Colorado isn't like that anymore, granted, if it can be said that it ever really was. Denver writer Jill Carstens talked about exactly that — not necessarily the cowboy paradigm, but certainly the romance that old Denver used to have — in her 2024 memoir Getting Over Vivian. But even that love song to old Denver was traced with hope, and that hope is what seems to be driving Carsten's new podcast.
That podcast, Colorado Soul Stories, premiered on June 25, and the first four episodes are available for download and streaming now on major podcast platforms such as Apple Podcasts, Amazon, Spotify and more.
Carstens is uniquely qualified to carry out this search for the soul of our state. She earned that "Native" bumper-sticker cred by growing up in Wheat Ridge, bumming around a burgeoning Colorado art scene as a youth, and attending Colorado State University, where she graduated with a journalism degree in 1987. She spent her post-college years waiting tables at the then-burgeoning Wynkoop Brewing Company and discovering the wonderfully gritty joints among the then-vacant streets of Lower Downtown. She returned later to earn a teaching certification from the University of Colorado Denver, and after a long career in education, began a second vocation in local journalism.
Carstens’ determination to create the Colorado Soul Stories podcast came in part because her local writing gigs had dried up. The Denver North Star, where she wrote features and a longtime monthly column, was purchased by Times Media Group, which did not ask the columnists to stay on. She'd also previously written long-form features for Colorado Central Magazine, and its print publication ceased after also being bought out. "All those outlets just slowly dried up," sighs Carstens. "Community papers were among our last authentically written publications, created by people that you might already know, or at least could actually meet."
It was in talking to her friend Lisa Rogers that Carstens had the idea to move into podcasting. Rogers is one of the former owners of the much-missed northside coffee house Common Grounds, a legendary Denver java joint that helped to make 32nd and Lowell the destination it would become for many years. "I was sort of tearily complaining about what was happening to the North Star, and Lisa said, 'Let's just start our own paper, Jill!' And I was immediately like, 'No,'" Carstens laughs. "'No, that sounds too hard. But maybe a podcast...'"

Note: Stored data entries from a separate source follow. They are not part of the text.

(* ===== verification/Native.v ===== *)
(** Native Go documents ([interface{}] values as decoded from JSON), their
    order [Compare] of [src/util/compare.go], and the conversions between them
    and AST values in [src/ast/term.go].

    A [map[string]interface{}] is the list of its entries by increasing key.
    Numbers are [json.Number]s; the cases of [Compare] for Go integers and
    floats do not arise for decoded documents and are left out.  The JSON text
    of a composite object key, [encode], is an argument. *)
From Stdlib Require Import ZArith Lia QArith String.
From stdpp Require Import base list strings sorting.
From S2P Require Import Prelude SortedKeys Value Containers SetTable ObjectTable.

Inductive native : Type :=
| NNil
| NBool (b : bool)
| NNum (n : number)
| NStr (s : string)
| NArr (l : list native)
| NMap (m : list (string * native)).

Section NativeInd.
Context (P : native -> Prop).
Context (Hnil : P NNil) (Hbool : forall b, P (NBool b)) (Hnum : forall n, P (NNum n)) (Hstr : forall s, P (NStr s)).
Context (Harr : forall l, Forall P l -> P (NArr l)).
Context (Hmap : forall m, Forall (fun kx => P kx.2) m -> P (NMap m)).
Fixpoint native_induction (x : native) : P x :=
  match x with
  | NNil => Hnil
  | NBool b => Hbool b
  | NNum n => Hnum n
  | NStr s => Hstr s
  | NArr l => Harr l ((fix go l : Forall P l :=
      match l with [] => List.Forall_nil _ | x :: l => List.Forall_cons _ _ _ (native_induction x) (go l) end) l)
  | NMap m => Hmap m ((fix go m : Forall (fun kx => P kx.2) m :=
      match m with
      | [] => List.Forall_nil _
      | kx :: m => List.Forall_cons _ _ _ (native_induction kx.2) (go m)
      end) m)
  end.
End NativeInd.

(** ** Compare *)

(** [new(big.Float).SetString(s)]: the value rounded to 64 bits of precision,
    to the nearest, ties to even. *)
Definition big_float (q : Q) : Q :=
  let n := Qnum (Qred q) in
  let d := Zpos (Qden (Qred q)) in
  if (n =? 0)%Z then 0%Q
  else
    let a := Z.abs n in
    let e0 := (Z.log2 a - Z.log2 d - 63)%Z in
    let small := if (0 <=? e0)%Z then (a <? d * 2 ^ (e0 + 63))%Z else (a * 2 ^ (- e0) <? d * 2 ^ 63)%Z in
    let e := if small then (e0 - 1)%Z else e0 in
    if (0 <=? e)%Z then inject_Z (Z.sgn n * (round_half_even a (d * 2 ^ e) * 2 ^ e))
    else (Z.sgn n * round_half_even (a * 2 ^ (- e)) d) # Z.to_pos (2 ^ (- e)).
Definition compareJSONNumber (a b : number) : comparison :=
  Qcompare (big_float (num_rat a)) (big_float (num_rat b)).

Definition util_sortOrder (v : native) : Z :=
  match v with NNil => 0 | NBool _ => 1 | NNum _ => 2 | NStr _ => 3 | NArr _ => 4 | NMap _ => 5 end.

Fixpoint util_Compare (a b : native) : comparison :=
  Z.compare (util_sortOrder a) (util_sortOrder b) &&&
  match a, b with
  | NBool x, NBool y => bool_compare x y
  | NNum x, NNum y => compareJSONNumber x y
  | NStr x, NStr y => String.compare x y
  | NArr x, NArr y => slice_compare util_Compare x y
  | NMap x, NMap y => slice_compare (fun p q => String.compare p.1 q.1 &&& util_Compare p.2 q.2) x y
  | _, _ => Eq
  end.

(** ** Conversions *)
Definition map_put (k : string) (x : native) (m : list (string * native)) : list (string * native) :=
  sins String.compare fst (fun _ new => new) (k, x) m.

Fixpoint InterfaceToValue (x : native) : value :=
  match x with
  | NNil => Null
  | NBool b => Boolean b
  | NNum n => Number n
  | NStr s => Str s
  | NArr l => Array (map InterfaceToValue l)
  | NMap m =>
      Object (fold_left (fun r kv => obj_insert kv.1 kv.2 r) (map (fun kx => (Str kx.1, InterfaceToValue kx.2)) m) [])
  end.

Section ToInterface.
Context (encode : native -> string) (resolve : list value -> option native).

Definition key_string (ki : native) : string := match ki with NStr s => s | _ => encode ki end.

(** [None] is the error of the conversion. *)
Fixpoint valueToInterface (v : value) : option native :=
  match v with
  | Null => Some NNil
  | Boolean b => Some (NBool b)
  | Number n => Some (NNum n)
  | Str s => Some (NStr s)
  | Array l | SetV l =>
      option_map NArr (foldr (fun x r => match x, r with Some x, Some r => Some (x :: r) | _, _ => None end) (Some [])
                         (map valueToInterface l))
  | Object kvs =>
      option_map NMap
        (fold_left (fun buf kv =>
           match buf, kv.1, kv.2 with
           | Some buf, Some ki, Some vi => Some (map_put (key_string ki) vi buf)
           | _, _, _ => None
           end) (map (fun kv => (valueToInterface kv.1, valueToInterface kv.2)) kvs) (Some []))
  | Value.Ref r => resolve r
  | _ => None
  end.
End ToInterface.

(** [JSON] resolves no references. *)
Definition JSON (encode : native -> string) (v : value) : option native := valueToInterface encode (fun _ => None) v.

(** ** The order *)
Lemma compareJSONNumber_ok : CmpOk compareJSONNumber.
Proof. intros x. apply (cmp_contramap (fun n => big_float (num_rat n)) Qcompare), Q_compare_ok. Qed.

(** Numbers that [Compare] of the AST takes for equal are equal here too. *)
Lemma compareJSONNumber_eq a b : num_compare a b = Eq -> compareJSONNumber a b = Eq.
Proof.
  rewrite num_compare_rat. intros E%Qeq_alt. unfold compareJSONNumber, big_float.
  rewrite (Qred_complete _ _ E). apply Qeq_alt. reflexivity.
Qed.

Definition native_same (a b : native) : comparison :=
  match a, b with
  | NBool x, NBool y => bool_compare x y
  | NNum x, NNum y => compareJSONNumber x y
  | NStr x, NStr y => String.compare x y
  | NArr x, NArr y => slice_compare util_Compare x y
  | NMap x, NMap y => slice_compare (fun p q => String.compare p.1 q.1 &&& util_Compare p.2 q.2) x y
  | _, _ => Eq
  end.
Lemma util_Compare_unfold a b :
  util_Compare a b = Z.compare (util_sortOrder a) (util_sortOrder b) &&& native_same a b.
Proof. by destruct a. Qed.

Lemma native_same_ok x :
  match x with
  | NArr l => Forall (cmp_ok_at util_Compare) l
  | NMap m => Forall (fun kx => cmp_ok_at util_Compare kx.2) m
  | _ => True
  end -> cmp_ok_on (fun y => Z.compare (util_sortOrder x) (util_sortOrder y) = Eq) native_same x.
Proof.
  destruct x as [|b|n|s|l|m]; intros H.
  - apply (cmp_image (fun _ : unit => NNil) _ _ (fun _ _ => Eq) tt); [same_ctor|done|by split].
  - apply (cmp_image NBool _ _ bool_compare); [same_ctor|done|apply bool_compare_ok].
  - apply (cmp_image NNum _ _ compareJSONNumber); [same_ctor|done|apply compareJSONNumber_ok].
  - apply (cmp_image NStr _ _ String.compare); [same_ctor|done|apply string_compare_ok].
  - apply (cmp_image NArr _ _ (slice_compare util_Compare)); [same_ctor|done|by apply slice_compare_ok].
  - apply (cmp_image NMap _ _ (slice_compare (fun p q => String.compare p.1 q.1 &&& util_Compare p.2 q.2)));
      [same_ctor|done|]. apply slice_compare_ok. eapply Forall_impl; [exact H|]. intros [k x] Hx.
    apply (cmp_lex (fun p q => String.compare p.1 q.1)).
    + apply (cmp_contramap fst), string_compare_ok.
    + by apply (cmp_contramap snd).
Qed.

#[global] Instance util_Compare_ok : CmpOk util_Compare.
Proof.
  assert (Hv : forall v, cmp_ok_on (fun y => Z.compare (util_sortOrder v) (util_sortOrder y) = Eq) native_same v ->
    cmp_ok_at util_Compare v).
  { intros v H.
    destruct (cmp_then_ok (fun a b => Z.compare (util_sortOrder a) (util_sortOrder b)) native_same v)
      as [Hs Ht Hl He]; [apply (cmp_contramap util_sortOrder), Z_compare_ok|done|].
    split; intros y; [|intros z..]; rewrite !util_Compare_unfold; [apply Hs|apply Ht|apply Hl|apply He]. }
  intros v. induction v using native_induction; by apply Hv, native_same_ok.
Qed.

(** ** The conversions are inverse *)
Inductive native_wf : native -> Prop :=
| nwf_nil : native_wf NNil
| nwf_bool b : native_wf (NBool b)
| nwf_num n : native_wf (NNum n)
| nwf_str s : native_wf (NStr s)
| nwf_arr l : Forall native_wf l -> native_wf (NArr l)
| nwf_map m : ssorted String.compare fst m -> Forall (fun kx => native_wf kx.2) m -> native_wf (NMap m).

(** AST values that a JSON document denotes. *)
Inductive json_value : value -> Prop :=
| jv_null : json_value Null
| jv_bool b : json_value (Boolean b)
| jv_num n : json_value (Number n)
| jv_str s : json_value (Str s)
| jv_arr l : Forall json_value l -> json_value (Array l)
| jv_obj kvs : ssorted Compare fst kvs -> Forall (fun kv => exists s, kv.1 = Str s) kvs ->
    Forall (fun kv => json_value kv.2) kvs -> json_value (Object kvs).

(** Inserting in increasing order appends. *)
Lemma sins_snoc {K B} (cmp : K -> K -> comparison) (key : B -> K) `{!CmpOk cmp} upd b l :
  Forall (fun c => cmp (key c) (key b) = Lt) l -> sins cmp key upd b l = l ++ [b].
Proof.
  induction 1 as [|c l H _ IH]; simpl; [done|]. by rewrite (cmp_sym cmp), H, IH.
Qed.

Lemma fold_sins_sorted {K B} (cmp : K -> K -> comparison) (key : B -> K) `{!CmpOk cmp} upd l : forall acc,
  ssorted cmp key (acc ++ l) -> fold_left (fun r b => sins cmp key upd b r) l acc = acc ++ l.
Proof.
  induction l as [|b l IH]; intros acc S; simpl; [by rewrite app_nil_r|].
  rewrite sins_snoc; [|done|].
  - rewrite IH; by rewrite <- app_assoc.
  - unfold ssorted in S. apply StronglySorted_app in S as (S & _ & _).
    apply Forall_forall. intros c Hc. apply S; [done|left].
Qed.

Lemma ssorted_map {K K' B B'} (cmp : K -> K -> comparison) (cmp' : K' -> K' -> comparison)
    (key : B -> K) (key' : B' -> K') (f : B -> B') l :
  (forall b c, cmp' (key' (f b)) (key' (f c)) = cmp (key b) (key c)) ->
  ssorted cmp key l <-> ssorted cmp' key' (map f l).
Proof.
  intros E. unfold ssorted. induction l as [|b l IH]; simpl; [split; constructor|].
  split; intros S; inversion S; subst; constructor; try by apply IH.
  - rewrite Forall_map. eapply Forall_impl; [eassumption|]. intros c. simpl. by rewrite !E.
  - eapply Forall_impl; [apply Forall_map; eassumption|]. intros c. simpl. by rewrite !E.
Qed.

Lemma InterfaceToValue_map m : ssorted String.compare fst m ->
  InterfaceToValue (NMap m) = Object (map (fun kx => (Str kx.1, InterfaceToValue kx.2)) m).
Proof.
  intros S. simpl. f_equal. set (l := map _ m).
  rewrite (fold_left_ext _ (fun r b => sins Compare fst (fun old new => (old.1, new.2)) b r)) by (by intros ? []).
  apply (fold_sins_sorted Compare fst _ l []). simpl. apply (ssorted_map String.compare Compare fst fst); done.
Qed.

Section Roundtrip.
Context (encode : native -> string).

Lemma JSON_list l xs : Forall2 (fun v x => JSON encode v = Some x) l xs -> JSON encode (Array l) = Some (NArr xs).
Proof.
  intros H. unfold JSON. simpl.
  assert (foldr (fun x r => match x, r with Some x, Some r => Some (x :: r) | _, _ => None end) (Some [])
            (map (valueToInterface encode (fun _ => None)) l) = Some xs) as ->; [|done].
  induction H as [|v x l xs Hv _ IH]; simpl; [done|]. unfold JSON in Hv. by rewrite Hv, IH.
Qed.

Lemma JSON_map kvs m : ssorted String.compare fst m ->
  Forall2 (fun kv kx => kv.1 = Str kx.1 /\ JSON encode kv.2 = Some kx.2) kvs m ->
  JSON encode (Object kvs) = Some (NMap m).
Proof.
  intros S H. unfold JSON. simpl.
  assert (G : forall acc, fold_left (fun buf kv =>
      match buf, kv.1, kv.2 with
      | Some buf, Some ki, Some vi => Some (map_put (key_string encode ki) vi buf)
      | _, _, _ => None
      end) (map (fun kv => (valueToInterface encode (fun _ => None) kv.1, valueToInterface encode (fun _ => None) kv.2)) kvs)
      (Some acc) = Some (fold_left (fun r b => sins String.compare fst (fun _ new => new) b r) m acc)).
  { clear S. induction H as [|[k v] [s x] kvs m [Hk Hv] _ IH]; intros acc; simpl; [done|].
    simpl in Hk, Hv. subst k. unfold JSON in Hv. rewrite Hv. simpl. apply IH. }
  rewrite G, (fold_sins_sorted String.compare fst) by done. done.
Qed.

Lemma JSON_InterfaceToValue x : native_wf x -> JSON encode (InterfaceToValue x) = Some x.
Proof.
  induction x as [|b|n|s|l IH|m IH] using native_induction; intros W; try done; inversion W as [| | | |? Wl|? S Wm]; subst.
  - apply JSON_list. clear W. induction IH as [|x l Hx _ IH']; simpl; [constructor|].
    apply Forall_cons in Wl as [Wx Wl]. constructor; auto.
  - rewrite InterfaceToValue_map by done. apply JSON_map; [done|]. clear W S.
    induction IH as [|[k x] l Hx _ IH']; simpl; [constructor|]. apply Forall_cons in Wm as [Wx Wm]. constructor; auto.
Qed.

Lemma InterfaceToValue_JSON v : json_value v ->
  exists x, JSON encode v = Some x /\ native_wf x /\ InterfaceToValue x = v.
Proof.
  induction v as [v IH] using value_composite_ind. intros J.
  destruct J as [|b|n|s|l Jl|kvs S K Jv].
  - exists NNil. split_ands; [done|constructor|done].
  - exists (NBool b). split_ands; [done|constructor|done].
  - exists (NNum n). split_ands; [done|constructor|done].
  - exists (NStr s). split_ands; [done|constructor|done].
  - assert (exists xs, Forall2 (fun v x => JSON encode v = Some x /\ native_wf x /\ InterfaceToValue x = v) l xs)
      as (xs & F).
    { induction IH as [|v l Hv _ IH']; [by exists []|]. apply Forall_cons in Jl as [J Jl].
      destruct (Hv J) as (x & Hx). destruct (IH' Jl) as (xs & Hxs). exists (x :: xs). by constructor. }
    exists (NArr xs). split_ands.
    + apply JSON_list. eapply Forall2_impl; [exact F|]. by intros ? ? (? & ?).
    + constructor. clear -F. induction F as [|? ? ? ? (_ & ? & _)]; by constructor.
    + simpl. f_equal. clear -F. induction F as [|? ? ? ? (_ & _ & ?)]; simpl; by f_equal.
  - assert (exists m, Forall2 (fun kv kx => kv.1 = Str kx.1 /\ JSON encode kv.2 = Some kx.2 /\
        native_wf kx.2 /\ InterfaceToValue kx.2 = kv.2) kvs m) as (m & F).
    { clear S. induction IH as [|[k v] l [_ Hv] _ IH']; [by exists []|].
      apply Forall_cons in Jv as [J Jv]. apply Forall_cons in K as [[s Hs] K]. simpl in *.
      destruct (Hv J) as (x & Hx). destruct (IH' K Jv) as (xs & Hxs). exists ((s, x) :: xs). by constructor. }
    assert (E : kvs = map (fun kx => (Str kx.1, InterfaceToValue kx.2)) m).
    { clear -F. induction F as [|[k v] [s x] ? ? (E & _ & _ & ?)]; simpl in *; [done|]. subst. by f_equal. }
    assert (Sm : ssorted String.compare fst m).
    { apply (ssorted_map String.compare Compare fst fst (fun kx => (Str kx.1, InterfaceToValue kx.2))); [done|].
      by rewrite <- E. }
    exists (NMap m). split_ands.
    + apply JSON_map; [done|]. eapply Forall2_impl; [exact F|]. by intros ? ? (? & ? & _).
    + constructor; [done|]. clear -F. induction F as [|? ? ? ? (_ & _ & ? & _)]; by constructor.
    + by rewrite InterfaceToValue_map, E by done.
Qed.
End Roundtrip.

(** C36: The conversions between native documents and AST values are inverse to
    each other: converting a document to a value and back gives the document,
    and every value without sets, variables and the like whose object keys are
    strings converts to a document that converts back to it. *)
Theorem native_roundtrip (encode : native -> string) :
  (forall x, native_wf x -> JSON encode (InterfaceToValue x) = Some x) /\
  (forall v, json_value v -> exists x, JSON encode v = Some x /\ native_wf x /\ InterfaceToValue x = v).
Proof. split; intros; [by apply JSON_InterfaceToValue|by apply InterfaceToValue_JSON]. Qed.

At first, Carstens wasn't really sure how to pull it off, so she started looking all around the city for a good place to help her figure it out. "When I found Denver Community Media, I just felt an immediate connection. I knew I was in the right place to help me tell the stories I wanted to tell."
That reaction is by design on the part of DCM, whose motto is "Just Hit Record." It's city-owned, housed at 21st Street and Arapahoe, and founded to help facilitate access to media production by the public. In other words, the perfect organization for helping to launch a podcast about Colorado's spirit.
The debut episode of Colorado Soul Stories honors Muddy’s, another legendary Denver coffee house, this one hailing from the hippie era and lasting through an important couple of decades for Denver's exploding growth. “I went there when I was in high school and it was just so cool and authentic,” says Carstens, and points out that its establishment in the early 1970s provided a much-needed home for local art and culture at a time when Denver was greatly lacking such a place for people to gather.
Further episodes include a unique storytelling organization that dares folks to tell their hardest life stories, and an interview with North Denver artist/musician/playwright Cipriano Ortega. “These are only the first three of a long and growing list of people I want to talk with, and stories I think deserve telling," Carstens says. "And the range of them is indicative of the scope Colorado stories embrace, too. These three initial subject matters are quite different, but they share a common thread in our conversations, which distills into a common theme: the desire to make the world better."
Future podcasts will go on the road to meet up with all sorts of characters, including an animal intuitive in Nathrop and the first woman to climb all of Colorado’s highest peaks. “It’ll be a bit of a ‘Stone Soup’ of people and places," admits Carstens, "but I'm confident in finding the state's soul-piece in all of them.”